English, Guest Posts, Methodology

It Functions, and that’s (almost) All: Another Look at “Tagging the Talmud”


Itay Marienberg-Milikowsky is currently a visiting scholar at the Interdisciplinary Center for Narratology, Universität Hamburg, where he conducts his post-doc research entitled “The Rise of  Narrativity in Talmudic Literature: Computational Perspectives.” This is our third post in an ongoing series on Digital Humanities and Rabbinic Literature.

In Alfred Döblin’s famous novel Berlin, Alexanderplatz, a certain Franz Biberkopf rejoins the modern city after a prolonged incarceration, where he is astonished by the relentless, alienating pace of change. In time, Biberkopf gradually becomes entrapped in a net of forces stronger than himself, and his bewilderment is reflected in the splitting of his voice – or, maybe, the narrator’s voice – into two (if not more) contradictory points of view. Thus, the telegraph is described in one sentence as “astonishing, clever, tricky,” while in a subsequent sentence, we read: “It’s hard to get enthusiastic about all this; it functions, and that’s all” (p. 76).

Revolutionary technologies are at the heart of the Talmud Blog’s recent series, which deals with “the interface of Digital Humanities and the study of Rabbinic Literature.” Despite some critical evaluations, these technologies are thankfully much less threatening than the ones that made Biberkopf so dizzy. Nevertheless, while I can identify with Prof. Satlow’s response, as these technologies are indeed “astonishing, clever, tricky,” and using them in Talmudic studies is highly promising, the other, split voice in my head tells a quite different story. Not because I am a bit more skeptical about the potential of these innovations to make real, lasting contributions to the relevancy and funding of the field, but simply because what was true of the early telegraph is true also of our state-of-the-art digital environment: “It functions, and that’s all.” A careful assessment of this voice will be fruitful, as it pushes us to quickly fill the gap between hypothetical ideas and real scholarly achievements. In what follows, I will try to explain this necessary, modest shift in attitude.

Let me begin from a seemingly distant point, and clarify some issues regarding “Distant Reading” to which Satlow refers.
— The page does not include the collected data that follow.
(** C10: a stored secret whose data holds exactly the expected key with
    an empty value is not managed, whatever its type and annotations,
    so the iteration for a pending secret of that name returns the
    conflict error and leaves the store unchanged. *)
Theorem empty_config_not_managed (E : collaborators) (require : bool) (st : store)
    (secret : Secret) (rest : list Secret) (existing : Secret) :
  s_data existing = Some {[ TelegrafSecretDataKey := EmptyString ]} ->
  api_fault E OpCreate (secret_key secret) = None ->
  api_fault E OpGet (secret_key secret) = None ->
  st !! secret_key secret = Some existing ->
  isSecretManagedByTelegrafOperator require existing = false /\
  createOrUpdateSecrets E require st (secret :: rest) = (Err (notManagedError secret), st).
Proof.
  intros Hd Hc Hg Hl.
  assert (Hm : isSecretManagedByTelegrafOperator require existing = false).
  { unfold isSecretManagedByTelegrafOperator. rewrite Hd.
    destruct (negb (String.eqb (s_type existing) "Opaque")); [done |].
    unfold data_len, data_get, get_or_empty.
    rewrite map_size_singleton, lookup_singleton_eq. reflexivity. }
  split; [done |]. simpl.
  by rewrite (createOrUpdateSecret_conflict E require st secret existing Hc Hg Hl Hm).
Qed.

Lemma empty_config_not_managed_witness :
  isSecretManagedByTelegrafOperator false Example.empty_conf_secret = false /\
  createOrUpdateSecrets Example.collab false
    {[ secret_key Example.pending_secret := Example.empty_conf_secret ]} [Example.pending_secret]
  = (Err (notManagedError Example.pending_secret),
     {[ secret_key Example.pending_secret := Example.empty_conf_secret ]}).
Proof.
  apply (empty_config_not_managed Example.collab false
           {[ secret_key Example.pending_secret := Example.empty_conf_secret ]}
           Example.pending_secret [] Example.empty_conf_secret).
  - reflexivity.
  - reflexivity.
  - reflexivity.
  - apply lookup_singleton_eq.
Defined.

Lemma primary_gate_no_second_sidecar_witness :
  exists cs, appended (mkPod "app" EmptyString ∅ {[ TelegrafMetricsPort := "6060" ]}
                        [Example.telegraf_container] [])
               (addSidecars Example.collab Example.handler
                  (mkPod "app" EmptyString ∅ {[ TelegrafMetricsPort := "6060" ]}
                         [Example.telegraf_container] []) "app" "ns").1 cs /\
             Forall (fun c => c_name c <> "telegraf") cs.
Proof.
  apply (proj2 primary_gate_no_second_sidecar). reflexivity.
Defined.

(* ------------------------------------------------------------------ *)
(** ** Assembly errors on the admission path                           *)

Lemma ports_annotations (p q : Pod) :
  p_annotations p = p_annotations q -> ports p = ports q.
Proof. intros H. unfold ports. by rewrite H. Qed.

Lemma assembleConf_annotations E h (p q : Pod) className :
  p_annotations p = p_annotations q -> assembleConf E h p className = assembleConf E h q className.
Proof.
  intros H. unfold assembleConf, assembleText, concatText. rewrite (ports_annotations p q H), H. reflexivity.
Qed.

Lemma shouldAddTelegrafSidecar_fields (p q : Pod) :
  p_annotations p = p_annotations q -> p_containers p = p_containers q ->
  shouldAddTelegrafSidecar p = shouldAddTelegrafSidecar q.
Proof.
  intros Ha Hc. unfold shouldAddTelegrafSidecar, podHasContainerName. by rewrite Ha, Hc.
Qed.

(** When the primary gate is open and [assembleConf] fails for the
    pod's class, [Handle] allows the request with the advisory message
    of [addTelegrafSidecar]: no patch, and the store is not touched. *)
Lemma Handle_assembleConf_error (E : collaborators) (a : podInjector) (st : store) (req : Request)
    (pod0 : Pod) (e : error) :
  req_operation req <> Delete ->
  req_pod req = Some pod0 ->
  shouldAddTelegrafSidecar pod0 = true ->
  assembleConf E (SidecarHandler a) pod0
    (default (TelegrafDefaultClass (SidecarHandler a)) (p_annotations pod0 !! TelegrafClass))
  = Err e ->
  Handle E a st req =
    (Allowed "telegraf-operator could not create sidecar container due to error in class data", st).
Proof.
  intros Hop Hpod Hgate Hasm.
  unfold Handle. rewrite Hpod.
  assert (Hskip : skip (SidecarHandler a) pod0 = false) by (unfold skip; by rewrite Hgate).
  set (pod := if String.eqb (p_name pod0) EmptyString then _ else pod0).
  assert (Hann : p_annotations pod = p_annotations pod0) by (subst pod; by case_match).
  assert (Hcs : p_containers pod = p_containers pod0) by (subst pod; by case_match).
  assert (Hgate' : shouldAddTelegrafSidecar pod = true)
    by (rewrite (shouldAddTelegrafSidecar_fields pod pod0 Hann Hcs); done).
  assert (Hadd : addSidecars E (SidecarHandler a) pod (p_name pod) (req_namespace req)
                 = (pod, Err (NonFatal e
                     "telegraf-operator could not create sidecar container due to error in class data"))).
  { unfold addSidecars. rewrite Hgate'. unfold addTelegrafSidecar. rewrite Hann.
    rewrite (assembleConf_annotations E _ pod pod0 _ Hann), Hasm. reflexivity. }
  destruct (req_operation req); try congruence; rewrite Hskip; simpl; fold pod;
    rewrite Hadd; reflexivity.
Qed.
(** * x402-gated: the payment agent, the backend client, the tool registry
      and the pricing surface of the Circular Protocol gateway

    A shallow embedding of [src/agent.ts], [src/circular/client.ts],
    [src/mcp-server.ts] and [src/index.ts].

    The agent is event driven.  Each entry point the host calls
    ([onStart], [onMessage], the [onPaymentRequired] callback, a [setTimeout]
    callback, the continuation after an [await]) is a function on the agent's
    state; everything the agent sends, broadcasts or logs is appended to a
    trace kept in that state. *)

From Stdlib Require Import Ascii String NArith QArith.
From stdpp Require Import base option list gmap strings.

Local Open Scope string_scope.
Set Warnings "-register-all".

(** ** JavaScript values the code handles *)

Module Js.

(** What [JSON.parse] and [response.json()] can return.  A number is carried
    by the text that JavaScript's number-to-string conversion gives it, which
    is all the code ever does with one. *)
Inductive JsValue : Type :=
| JNull
| JBool (b : bool)
| JNum (repr : string)
| JStr (s : string)
| JArr (items : list JsValue)
| JObj (fields : list (string * JsValue)).

(** Own property of a parsed object. *)
Fixpoint own (name : string) (fields : list (string * JsValue)) : option JsValue :=
  match fields with
  | [] => None
  | (k, v) :: rest => if String.eqb k name then Some v else own name rest
  end.
(** * Deep research agent: the query client and the research tool

    A shallow embedding of [src/agent/tools.py] (the Tavily query client
    [_do_internet_search], the capturing wrapper [internet_search_tracked],
    the nested run [_run_research_isolated] and the tool [research]) and of
    the tool-call allow-list configured in [src/agent/main.py].

    Python dictionaries with string keys are [gmap string string]; Python
    lists that are mutated in place live in a store and are referred to by
    their location; code that can raise runs in a state-and-exception monad
    over the process state.  The [print] calls of the tools only log and are
    left out.  The search provider and the language-model agent are outside
    the repository: they are parameters of the development ([Externals]). *)

From Stdlib Require Import ZArith Ascii String List Lia.
From Corelib Require Import PrimFloat.
From stdpp Require Import base option list gmap strings.

Open Scope string_scope.
Open Scope list_scope.
Open Scope nat_scope.

(** ** Python values used by the tools *)

(** A result or search record whose values are strings: a [dict] with
    string keys.  (Records with other JSON values are [Json.record], below.) *)
Abbreviation dict := (gmap string string).

(** An exception instance, of a subclass of [Exception] (what
    [except Exception] catches): its class and the text [str(e)] renders. *)
Record exn := Exn { exn_class : string; exn_str : string }.

Definition RuntimeError (msg : string) : exn := Exn "RuntimeError" msg.
Definition KeyError (key : string) : exn := Exn "KeyError" key.

(** Outcome of running Python code: a value, or a raised exception. *)
Inductive result (A : Type) : Type :=
| Ok (a : A)
| Raise (e : exn).
Arguments Ok {A} a.
Arguments Raise {A} e.

(** Truth value of an optional string: [None] and the empty string are falsy. *)
Definition truthy (v : option string) : bool :=
  match v with
  | Some (String _ _) => true
  | _ => false
  end.

(** [v or d] on an optional string. *)
Definition py_or (v : option string) (d : string) : string :=
  match v with
  | Some (String c s) => String c s
  | _ => d
  end.

(** [s[:n]]: the first [n] characters of [s] (all of [s] when it is shorter). *)
Fixpoint slice_to (n : nat) (s : string) : string :=
  match n, s with
  | S n', String c s' => String c (slice_to n' s')
  | _, _ => ""
  end.

(** [r.get(key, d)]. *)
Definition dict_get (r : dict) (key d : string) : string := default d (r !! key).

(** [key in r]. *)
Definition dict_contains (key : string) (r : dict) : bool :=
  bool_decide (is_Some (r !! key)).

(** [r[key]], which raises [KeyError] on a missing key. *)
Definition dict_getitem (r : dict) (key : string) : result string :=
  match r !! key with
  | Some v => Ok v
  | None => Raise (KeyError key)
  end.

(** Two different string literals are different. *)
Ltac string_ne := let H := fresh in intros H; inversion H.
First, despite the assumption that Distant Reading has always been wedded to the digital age, it is worth remembering that Franco Moretti’s paradigmatic article, “Conjectures on World Literature” (2000), in which he coined this term, does not even mention computers. This is also true, if I remember correctly, for “Graphs, Maps, Trees” (2005), excluding an incidental note about “computational stylistic” in the beginning of the book (p. 4). Computers are mentioned in Moretti’s work for the first time only in “Style.inc” (2007), and, of course, ever since he co-established the Stanford Literary Lab in 2010, he mentions them consistently. Even then, I think, computers are not a goal in and of themselves, but a tool for something else.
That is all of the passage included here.